What do you do when you work for the most censored website in the world? Provide a way to access it of course.
There is a new Internet browser on the market, one that has taken the web by storm. The Pirate Bay, an organisation usually associated with running the world’s largest BitTorrent tracker, online file sharing, and an uncanny ability to escape prosecution time and time again, have released the PirateBrowser – a gift to the community following the website’s ten years sailing the Internet’s high seas.
Dubbed ‘censorship-free’, the PirateBrowser has been designed in order to facilitate the circumvention of Internet censorship, citing Iran, North Korea, the UK, the Netherlands, Belgium, Finland, Denmark, Italy and Ireland as nations where the browser will be useful.
“Do you know any people who can’t access TPB or other torrents-sites because they are blocked? Recommend PirateBrowser to them,” suggests the blog post announcing the new browser.
“It’s a simple one-click browser that circumvents censorship and blockades and makes the site instantly available and accessible. No bundled ad-ware, toolbars or other crap.”
Within three days of being made available over 100,000 people have downloaded the client, with downloads still topping over 1,000 every hour, an interest which The Pirate Bay never anticipated:
“I didn’t think it would catch on so fast. I guess people want to see the websites their governments and courts are trying to hide from them,” The Pirate Bay told TorrentFreak.
The browser is essentially a modified version of the well-renowned Firefox browser, preconfigured to use Tor and other proxy services in order to bypass any site blocks. It has not been designed as a replacement for Chrome or Firefox, nor will it provide Internet anonymity; it is merely a tool to be employed in the fight against Internet censorship.
The blocking of websites in the UK has been on the rise in recent years; in April 2012, UK ISPs were ordered to block access to The Pirate Bay by the high court, a move which actually saw traffic to the website increase. A number of other websites, including Newzbin2, KickassTorrents, H33T, EZTV and Fenopy, have seen similar blocks implemented against them, preventing access from conventional browsers without the use of a proxy service.
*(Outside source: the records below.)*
(* ===== verification/PathCacheBudget.v ===== *)
(** * The listing cache's byte budget, access by access (src/PathCache.c)

    [PathCache.ListingBytes] is shared by every bucket: a publish reads it,
    adds to it and takes back under its own bucket's lock only, while others
    do the same under theirs.  Here a critical section is a [SECTION]: the
    accesses it makes to what it shares, one at a time, each followed by what
    the code does with the answer; the bucket itself is the section's own
    while it has the lock.  Any number of sections, one per bucket, run
    interleaved, and between them clients look listings up, release them and
    bring new ones.  [section_publish], [section_drop] and [section_sweep] are
    the code of [publish_locked], [ListingCacheDrop] and [lsweep_locked] in
    that form; run without a break they are those definitions. *)

From S2P Require Import Prelude UnicodePath PathCache PathCacheOps PathCacheListings PathCachePublish.

Abbreviation LBUCKET := (PATH_CACHE_BUCKET LISTING_CACHE_ENTRY).

Inductive SECTION :=
  | Leave (current : bool)                       (* the lock is released *)
  | ReadSequence (k : Z -> SECTION)
  | ReadListingBytes (k : Z -> SECTION)          (* ReadNoFence64 *)
  | AddListingBytes (n : Z) (k : Z -> SECTION)   (* InterlockedExchangeAdd64: the value before *)
  | ReferenceListing (p : Z) (k : SECTION)
  | ReleaseListing (p : Z) (k : SECTION)
  | WriteBucket (b : LBUCKET) (k : SECTION).

Section Sections.
Context {nls : Nls}.
Implicit Types (l kept todo : list LISTING_CACHE_ENTRY) (e : LISTING_CACHE_ENTRY) (count : Z).

(** [ListingCacheRemoveEntry]: [l] is the list with the entry unlinked. *)
Definition section_remove l count e (k : Z -> SECTION) : SECTION :=
  let count := u32 (count - 1) in
  WriteBucket (mkBucket l count) (AddListingBytes (- LBytes e) (fun _ => ReleaseListing (Listing e) (k count))).

(** A walk of the bucket that removes what [f] selects. *)
Fixpoint section_sweep (f : LISTING_CACHE_ENTRY -> bool) kept todo count (k : list LISTING_CACHE_ENTRY -> Z -> SECTION) : SECTION :=
  match todo with
  | [] => k kept count
  | e :: todo =>
      if f e then section_remove (kept ++ todo) count e (fun count => section_sweep f kept todo count k)
      else section_sweep f (kept ++ [e]) todo count k
  end.

(** [while (ListingBytes + bytes > MAX && !IsListEmpty)] remove the head. *)
Fixpoint section_evict (bytes : Z) l count (k : list LISTING_CACHE_ENTRY -> Z -> SECTION) : SECTION :=
  ReadListingBytes (fun held =>
    if LISTING_CACHE_MAX_BYTES <? held + bytes then
      match l with
      | [] => k [] count
      | e :: l => section_remove l count e (fun count => section_evict bytes l count k)
      end
    else k l count).

(** Making room, if evicting the whole bucket could. *)
Definition section_room (bytes : Z) l count (k : list LISTING_CACHE_ENTRY -> Z -> SECTION) : SECTION :=
  ReadListingBytes (fun held =>
    if held - sum_bytes l + bytes <=? LISTING_CACHE_MAX_BYTES then
      match l with
      | e :: l' =>
          if LISTING_CACHE_MAX_PER_BUCKET <=? count then section_remove l' count e (fun count => section_evict bytes l' count k)
          else section_evict bytes l count k
      | [] => section_evict bytes l count k
      end
    else k l count).

(** [ListingCacheCharge], and what each answer leads to. *)
Definition section_charge (bytes : Z) (yes no : SECTION) : SECTION :=
  AddListingBytes bytes (fun held =>
    if held + bytes <=? LISTING_CACHE_MAX_BYTES then yes else AddListingBytes (- bytes) (fun _ => no)).

Definition section_link e l count : SECTION :=
  section_charge (LBytes e) (ReferenceListing (Listing e) (WriteBucket (mkBucket (l ++ [e]) (u32 (count + 1))) (Leave true))) (Leave true).

Definition section_insert (new : option LISTING_CACHE_ENTRY) (bytes : Z) l count : SECTION :=
  match new with None => Leave true | Some e => section_room bytes l count (fun l count => section_link e l count) end.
The PirateBrowser has been preconfigured to allow its user to access these websites out of the box; no need for any tinkering or to find a proxy service. With David Cameron’s recently announced nationwide Porn block, the UK is currently sliding down a slippery slope towards internet censorship; software like the PirateBrowser may be increasingly important as an anti-censorship tool, rather than just being used to facilitate online piracy, as the government seeks to further control what we can and cannot access online.
The Pirate Bay team has said the browser’s popularity was unexpected, and is determined to provide more anti-censorship tools. They are also working on a new BitTorrent application, one which will allow the storing and distribution of The Pirate Bay website on users computers, meaning it will be impossible to block it. Pirate Bay co-founder Peter Sunde and Linus Olsson have also seen much interest in their NSA-proof crowdfunded messaging app Hemlis, which secured over $100,000 in donations in around 24 hours.